TASK INPUT >>
Lemma class_loop_parse n p ch nocase m :
  (length p <= n)%nat →
  class_loop p ch nocase m =
    (m || existsb (item_match nocase ch) (parse_class p).1, (parse_class p).2) ∧
  (length (parse_class p).2 <= length p)%nat.
Proof.
  revert p m. induction n as [|n IH]; intros p m Hn.
  { destruct p; simpl in *; [|lia]. by rewrite orb_false_r. }
  assert (Hlit : ∀ c0 p1, (length (c0 :: p1) <= S n)%nat →
    class_loop p1 ch nocase (m || same_char nocase c0 ch)
    = (m || existsb (item_match nocase ch) (CLiteral c0 :: (parse_class p1).1), (parse_class p1).2)
    ∧ (length (parse_class p1).2 <= length (c0 :: p1))%nat).
  { intros c0 p1 Hl. destruct (IH p1 (m || same_char nocase c0 ch)) as [-> ?].
    - simpl in Hl. lia.
    - split; [|simpl; lia]. simpl. by rewrite orb_assoc. }
  destruct p as [|c0 p1]; [simpl; rewrite orb_false_r; split; [done|lia]|].
  specialize (Hlit c0 p1 Hn).
  assert (Hpl : (let '(its, r) := parse_class p1 in (CLiteral c0 :: its, r))
    = (CLiteral c0 :: (parse_class p1).1, (parse_class p1).2)) by by destruct (parse_class p1).
  cbn [class_loop parse_class]. rewrite Hpl. destruct p1 as [|c1 p2].
  { case_if; [simpl; rewrite orb_false_r; split; [done|lia]|done]. }
  assert (Hne : ∀ p', (length p' <= length p2)%nat → ∀ m' it,
    item_match nocase ch it = m' →
    class_loop p' ch nocase (m || m')
    = (m || existsb (item_match nocase ch) (it :: (parse_class p').1), (parse_class p').2)
    ∧ (length (parse_class p').2 <= length (c0 :: c1 :: p2))%nat).
  { intros p' Hp' m' it Hit. destruct (IH p' (m || m')) as [-> ?]; [simpl in Hn; lia|].
    split; [|simpl; lia]. simpl. by rewrite Hit, orb_assoc. }
  case_if.
  { specialize (Hne p2 ltac:(lia) _ (CEscaped c1) eq_refl).
    by destruct (parse_class p2). }
  case_if; [simpl; rewrite orb_false_r; split; [done|lia]|].
  destruct p2 as [|c2 p3]; [done|]. case_if; [|done].
  specialize (Hne p3 ltac:(simpl; lia) _ (CRange c0 c2) eq_refl).
  by destruct (parse_class p3).
Qed.

Lemma parse_one_len c p1 : (length (parse_one c p1).2 <= length p1)%nat.
Proof.
  unfold parse_one. case_if; [done|]. case_if; [done|]. case_if.
  - set (q := if bool_decide (head p1 = Some CARET) then tail p1 else p1).
    assert (length q <= length p1)%nat.
    { subst q. case_bool_decide; [|lia]. destruct p1; simpl; lia. }
    destruct (class_loop_parse (length q) q 0 false false) as [_ ?]; [lia|].
    destruct (parse_class q). simpl in *. lia.
  - destruct p1; [simpl; lia|]. case_if; simpl; lia.
Qed.

Lemma parse_rec_fuel n m p :
  (length p <= n)%nat → (length p <= m)%nat → parse_rec n p = parse_rec m p.
Proof.
  revert m p. induction n as [|n IH]; intros m p Hn Hm.
  { destruct p; [|simpl in Hn; lia]. by destruct m. }
  destruct m as [|m]; [destruct p; [done|simpl in Hm; lia]|].
  destruct p as [|c p1]; [done|]. simpl in *.
  pose proof (parse_one_len c p1). destruct (parse_one c p1) as [t r]. simpl in *.
  f_equal. apply IH; lia.
Qed.

Lemma parse_cons c p1 :
  parse (c :: p1) = (parse_one c p1).1 :: parse (parse_one c p1).2.
Proof.
  unfold parse. simpl. pose proof (parse_one_len c p1).
  destruct (parse_one c p1) as [t r]. simpl in *. f_equal. apply parse_rec_fuel; lia.
Qed.

Lemma parse_star p1 : parse (STAR :: p1) = TStar :: parse p1.
Proof. by rewrite parse_cons. Qed.
(** The entry with a possibly negative index. *)
Definition ptr_z (es : list (list Z)) (index : Z) : option Z :=
  let i := if index <? 0 then zlen es + index else index in
  if i <? 0 then None else ptr es (Z.to_nat i).

(** On every represented listpack the traversal primitives visit the
    entries in order, in both directions, and return NULL exactly at the ends;
    no read leaves the allocation and no sanity assertion fails. *)
Theorem lp_traversal_correct lp es :
  repr lp es →
  lpFirst lp = Some (ptr es 0) ∧
  lpLast lp = Some (ptr es (pred (length es))) ∧
  ∀ i, (i < length es)%nat →
    lpNext lp (pos (take i es)) = Some (ptr es (S i)) ∧
    lpPrev lp (pos (take i es)) =
      Some (match i with O => None | S i => ptr es i end).
Proof.
  intros (num & slack & -> & Hn & Hes & Ht & _). split_and!.
  - by apply lpFirst_image.
  - by apply lpLast_image.
  - intros i Hi. split; [by apply lpNext_image|]. destruct i as [|i]; [done|].
    rewrite lpPrev_image by (done || lia). unfold ptr. by rewrite decide_True by lia.
Qed.

Lemma lpSeek_image num es slack index :
  num_ok num es → Forall valid_enc es → total es <= UINT32_MAX →
  lpSeek (image num es slack) index = Some (ptr_z es index).
Proof.
  intros Hn Hes Ht. unfold lpSeek, ptr_z.
  rewrite num_elements_image by by eapply num_ok_range. cbn [mbind option_bind].
  assert (Hf : ∀ j, 0 <= j → (ele ← lpFirst (image num es slack);
    seek_forward (Z.to_nat j) (image num es slack) ele) = Some (ptr es (Z.to_nat j))).
  { intros j Hj. rewrite lpFirst_image by done. cbn [mbind option_bind].
    by rewrite seek_forward_image. }
  assert (Hb : ∀ j, j < 0 → (ele ← lpLast (image num es slack);
    seek_backward (Z.to_nat (- j - 1)) (image num es slack) ele) =
    Some (if zlen es + j <? 0 then None else ptr es (Z.to_nat (zlen es + j)))).
  { intros j Hj. rewrite lpLast_image by done. cbn [mbind option_bind]. unfold zlen.
    destruct (decide (es = [])) as [->|Hne].
    { destruct (Z.to_nat (- j - 1)); simpl; case_if; done || lia. }
    assert (0 < length es)%nat by (destruct es; simpl; [done|lia]).
    rewrite seek_backward_image by (done || lia). f_equal.
    destruct (decide _); case_if; try lia; [|done]. f_equal. lia. }
  pose proof (zlen_nonneg es). destruct Hn as [->|[-> Hlt]].
  - change (LP_HDR_NUMELE_UNKNOWN =? LP_HDR_NUMELE_UNKNOWN) with true. cbn [negb].
    destruct (index <? 0) eqn:?; zb; cbn [negb]; [by rewrite Hb|].
    rewrite Hf by done. case_if; [lia|done].
  - rewrite (proj2 (Z.eqb_neq _ _)) by lia. cbn [negb].
    set (i := if index <? 0 then zlen es + index else index).
    destruct (i <? 0) eqn:?; [done|]. zb. destruct (zlen es <=? i) eqn:?; zb.
    + unfold ptr. rewrite decide_False; [done|]. unfold zlen in *. lia.
    + destruct (_ <? i); [|by apply Hf]. rewrite Hb by lia. case_if; [lia|].
      do 2 f_equal. lia.
Qed.
(** Returns the listpack and the new value of [*p]. *)
Definition lpDeleteRangeWithEntry (lp : list Z) (p num : Z) : option (list Z * option Z) :=
  bytes ← lpBytes lp;
  let eofptr := bytes - 1 in
  let first := p in
  if num =? 0 then Some (lp, Some p)
  else
    '(tail, deleted) ← range_loop (Z.to_nat num) lp bytes first 0;
    let poff := first in
    lp ← memmove first tail (eofptr - tail + 1) lp;
    lp ← lpSetTotalBytes lp (bytes - (tail - first));
    numele ← lpGetNumElements lp;
    lp ← (if negb (numele =? LP_HDR_NUMELE_UNKNOWN)
          then lpSetNumElements lp (numele - deleted) else Some lp);
    lp ← lpShrinkToFit lp;
    b ← byte_at poff lp;
    Some (lp, if b =? LP_EOF then None else Some poff).

Definition lpDeleteRange (lp : list Z) (index num : Z) : option (list Z) :=
  numele ← lpGetNumElements lp;
  if num =? 0 then Some lp
  else
    p ← lpSeek lp index;
    match p with
    | None => Some lp
    | Some p =>
        let index := if negb (numele =? LP_HDR_NUMELE_UNKNOWN) && (index <? 0)
                     then numele + index else index in
        if negb (numele =? LP_HDR_NUMELE_UNKNOWN) && (uwrap 64 (numele - uwrap 64 index) <=? num)
        then
          lp ← wr p [LP_EOF] lp;
          lp ← lpSetTotalBytes lp (p + 1);
          lp ← lpSetNumElements lp index;
          lpShrinkToFit lp
        else
          '(lp, _) ← lpDeleteRangeWithEntry lp p num;
          Some lp
    end.

(** The loop of lpBatchDelete over [ps]; returns the final [dst]. *)
Fixpoint batch_delete_loop (ps : list Z) (lp : list Z) (lp_end dst : Z)
  : option (list Z * Z) :=
  match ps with
  | [] => Some (lp, dst)
  | skip :: ps =>
      b ← byte_at skip lp;
      if b =? LP_EOF then None
      else
        keep_start ← lpSkip lp skip;
        let keep_end := match ps with q :: _ => q | [] => lp_end end in
        if match ps with _ :: _ => keep_start =? keep_end | [] => false end
        then batch_delete_loop ps lp lp_end dst
        else if negb (keep_start <? keep_end) then None
        else
          let bytes_to_keep := keep_end - keep_start in
          lp ← memmove dst keep_start bytes_to_keep lp;
          batch_delete_loop ps lp lp_end (dst + bytes_to_keep)
  end.

Definition lpBatchDelete (lp : list Z) (ps : list Z) : option (list Z) :=
  match ps with
  | [] => Some lp
  | dst :: _ =>
      total_bytes ← lpGetTotalBytes lp;
      let lp_end := total_bytes in
      e ← byte_at (lp_end - 1) lp;
      if negb (e =? LP_EOF) then None
      else
        '(lp, dst) ← batch_delete_loop ps lp lp_end dst;
        let deleted_bytes := lp_end - dst in
        let total_bytes := total_bytes - deleted_bytes in
        e ← byte_at (total_bytes - 1) lp;
        if negb (e =? LP_EOF) then None
        else
          lp ← lpSetTotalBytes lp total_bytes;
          numele ← lpGetNumElements lp;
          lp ← (if negb (numele =? LP_HDR_NUMELE_UNKNOWN)
                then lpSetNumElements lp (numele - zlen ps) else Some lp);
          lpShrinkToFit lp
  end.

(** [lpMerge(&first, &second)] for two distinct listpacks: the merged
    listpack and whether it is the reallocated [first]. *)
Definition lpMerge (first second : list Z) : option (list Z * bool) :=
  first_bytes ← lpBytes first;
  '(first_len, first) ← lpLength first;
  second_bytes ← lpBytes second;
  '(second_len, second) ← lpLength second;
  let append := second_bytes <=? first_bytes in
  let '(target, target_bytes, source, source_bytes) :=
    if append then (first, first_bytes, second, second_bytes)
    else (second, second_bytes, first, first_bytes) in
  let lpbytes := first_bytes + second_bytes - LP_HDR_SIZE - 1 in
  if negb (lpbytes <? UINT32_MAX) then None
  else
    let lplength := first_len + second_len in
    let lplength := if lplength <? UINT16_MAX then lplength else UINT16_MAX in
    let target := zrealloc junk lpbytes target in
    target ← (if append then
                src ← rd LP_HDR_SIZE (source_bytes - LP_HDR_SIZE) source;
                wr (target_bytes - 1) src target
              else
                target ← memmove (source_bytes - 1) LP_HDR_SIZE (target_bytes - LP_HDR_SIZE) target;
                src ← rd 0 (source_bytes - 1) source;
                wr 0 src target);
    target ← lpSetNumElements target lplength;
    target ← lpSetTotalBytes target lpbytes;
    Some (target, append).

Definition lpDup (lp : list Z) : option (list Z) :=
  lpbytes ← lpBytes lp;
  src ← rd 0 lpbytes lp;
  wr 0 src (replicate (Z.to_nat lpbytes) junk).
End Ops.

Definition lpEntrySizeInteger (lval : Z) : Z :=
  let enclen := zlen (lpEncodeIntegerGetType lval) in
  let backlen := lpEncodeBacklenBytes enclen in
  enclen + backlen.

Definition lpEstimateBytesRepeatedInteger (lval rep : Z) : Z :=
  uwrap 64 (LP_HDR_SIZE + uwrap 64 (lpEntrySizeInteger lval * rep) + 1).

(** ** Making room: reallocation and memmove *)

(** The moves common to all modifications: replace the bytes [x] between [P]
    and the tail [q] by a hole of [k] bytes, reallocating when it does not fit
    the allocation, and giving memory back when the listpack shrinks. *)
Lemma splice junk P x q slack k new old :
  0 <= k → old = zlen (P ++ x ++ q) → new = old + k - zlen x → wf_bytes slack → wf_bytes q →
  wf_bytes x →
  let lp := P ++ x ++ q ++ slack in
  let lp1 := if (old <? new) && (zlen lp <? new) then zrealloc junk new lp else lp in
  ∃ lp2 hole slack',
    memmove (zlen P + k) (zlen P + zlen x) (zlen q) lp1 = Some lp2 ∧
    (if new <? old then zrealloc junk new lp2 else lp2) = P ++ hole ++ q ++ slack' ∧
    zlen hole = k ∧ wf_bytes slack'.
Proof.
  intros Hk Hold Hnew Hs Hq Hx lp lp1.
  pose proof (zlen_nonneg P). pose proof (zlen_nonneg x). pose proof (zlen_nonneg q).
  pose proof (zlen_nonneg slack). rewrite !zlen_app in Hold.
  assert (Hlp : zlen lp = zlen P + zlen x + zlen q + zlen slack)
    by (unfold lp; rewrite !zlen_app; lia).
  assert (HX : ∃ rest, lp1 = P ++ (x ++ q ++ rest) ∧ k + zlen q <= zlen (x ++ q ++ rest) ∧
    wf_bytes (drop (Z.to_nat (k + zlen q)) (x ++ q ++ rest))).
  { subst lp1. destruct ((old <? new) && (zlen lp <? new)) eqn:E; zb.
    - set (t := replicate (Z.to_nat (new - zlen lp)) junk).
      exists (slack ++ t).
      assert (Hl : zlen (x ++ q ++ slack ++ t) = k + zlen q)
        by (unfold t; rewrite !zlen_app, zlen_replicate; lia).
      split_and!; [|lia|].
      + rewrite zrealloc_grow by lia. unfold lp, t. by rewrite <- !app_assoc.
      + rewrite drop_ge; [constructor|]. unfold zlen in *. lia.
    - exists slack. split_and!; [done| |apply Forall_drop; by repeat apply Forall_app_2].
      rewrite !zlen_app. lia. }
  destruct HX as (rest & -> & HXl & HXw). set (X := x ++ q ++ rest) in *.
  assert (Hr : rd (zlen P + zlen x) (zlen q) (P ++ X) = Some q).
  { unfold X. rewrite app_assoc. apply rd_at; [by rewrite zlen_app|done]. }
  rewrite (memmove_into P X q _ k Hk HXl Hr).
  set (hole := take (Z.to_nat k) X) in *.
  assert (Hhl : zlen hole = k).
  { unfold hole. rewrite zlen_take. lia. }
  eexists _, hole, (if new <? old then [] else drop (Z.to_nat (k + zlen q)) X).
  split_and!; [done| |done|].
  - destruct (new <? old) eqn:E; zb; [|done].
    rewrite zrealloc_shrink.
    + rewrite !app_assoc.
      replace new with (zlen ((P ++ hole) ++ q)) by (rewrite !zlen_app; lia).
      rewrite take_app_zlen, app_nil_r. done.
    + rewrite !zlen_app, zlen_drop. lia.
  - destruct (new <? old); [constructor|done].
Qed.

Lemma enc_str_spec s : enc_str s = (zlen (encode_string s), encode_string s).
Proof.
  unfold enc_str, lpEncodeGetType, encode_string. destruct (lpStringToInt64 s); [done|].
  f_equal. unfold lpEncodeString. repeat case_if; rewrite zlen_app; done.
Qed.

TASK TO COMPLETE >>
The answer should be the first line of the material and every line after it through the line containing "unfold parse_one. case_if;", exactly as written, and nothing else.

RESPONSE AREA >>
Lemma class_loop_parse n p ch nocase m :
  (length p <= n)%nat →
  class_loop p ch nocase m =
    (m || existsb (item_match nocase ch) (parse_class p).1, (parse_class p).2) ∧
  (length (parse_class p).2 <= length p)%nat.
Proof.
  revert p m. induction n as [|n IH]; intros p m Hn.
  { destruct p; simpl in *; [|lia]. by rewrite orb_false_r. }
  assert (Hlit : ∀ c0 p1, (length (c0 :: p1) <= S n)%nat →
    class_loop p1 ch nocase (m || same_char nocase c0 ch)
    = (m || existsb (item_match nocase ch) (CLiteral c0 :: (parse_class p1).1), (parse_class p1).2)
    ∧ (length (parse_class p1).2 <= length (c0 :: p1))%nat).
  { intros c0 p1 Hl. destruct (IH p1 (m || same_char nocase c0 ch)) as [-> ?].
    - simpl in Hl. lia.
    - split; [|simpl; lia]. simpl. by rewrite orb_assoc. }
  destruct p as [|c0 p1]; [simpl; rewrite orb_false_r; split; [done|lia]|].
  specialize (Hlit c0 p1 Hn).
  assert (Hpl : (let '(its, r) := parse_class p1 in (CLiteral c0 :: its, r))
    = (CLiteral c0 :: (parse_class p1).1, (parse_class p1).2)) by by destruct (parse_class p1).
  cbn [class_loop parse_class]. rewrite Hpl. destruct p1 as [|c1 p2].
  { case_if; [simpl; rewrite orb_false_r; split; [done|lia]|done]. }
  assert (Hne : ∀ p', (length p' <= length p2)%nat → ∀ m' it,
    item_match nocase ch it = m' →
    class_loop p' ch nocase (m || m')
    = (m || existsb (item_match nocase ch) (it :: (parse_class p').1), (parse_class p').2)
    ∧ (length (parse_class p').2 <= length (c0 :: c1 :: p2))%nat).
  { intros p' Hp' m' it Hit. destruct (IH p' (m || m')) as [-> ?]; [simpl in Hn; lia|].
    split; [|simpl; lia]. simpl. by rewrite Hit, orb_assoc. }
  case_if.
  { specialize (Hne p2 ltac:(lia) _ (CEscaped c1) eq_refl).
    by destruct (parse_class p2). }
  case_if; [simpl; rewrite orb_false_r; split; [done|lia]|].
  destruct p2 as [|c2 p3]; [done|]. case_if; [|done].
  specialize (Hne p3 ltac:(simpl; lia) _ (CRange c0 c2) eq_refl).
  by destruct (parse_class p3).
Qed.

Lemma parse_one_len c p1 : (length (parse_one c p1).2 <= length p1)%nat.
Proof.
  unfold parse_one. case_if; [done|]. case_if; [done|]. case_if.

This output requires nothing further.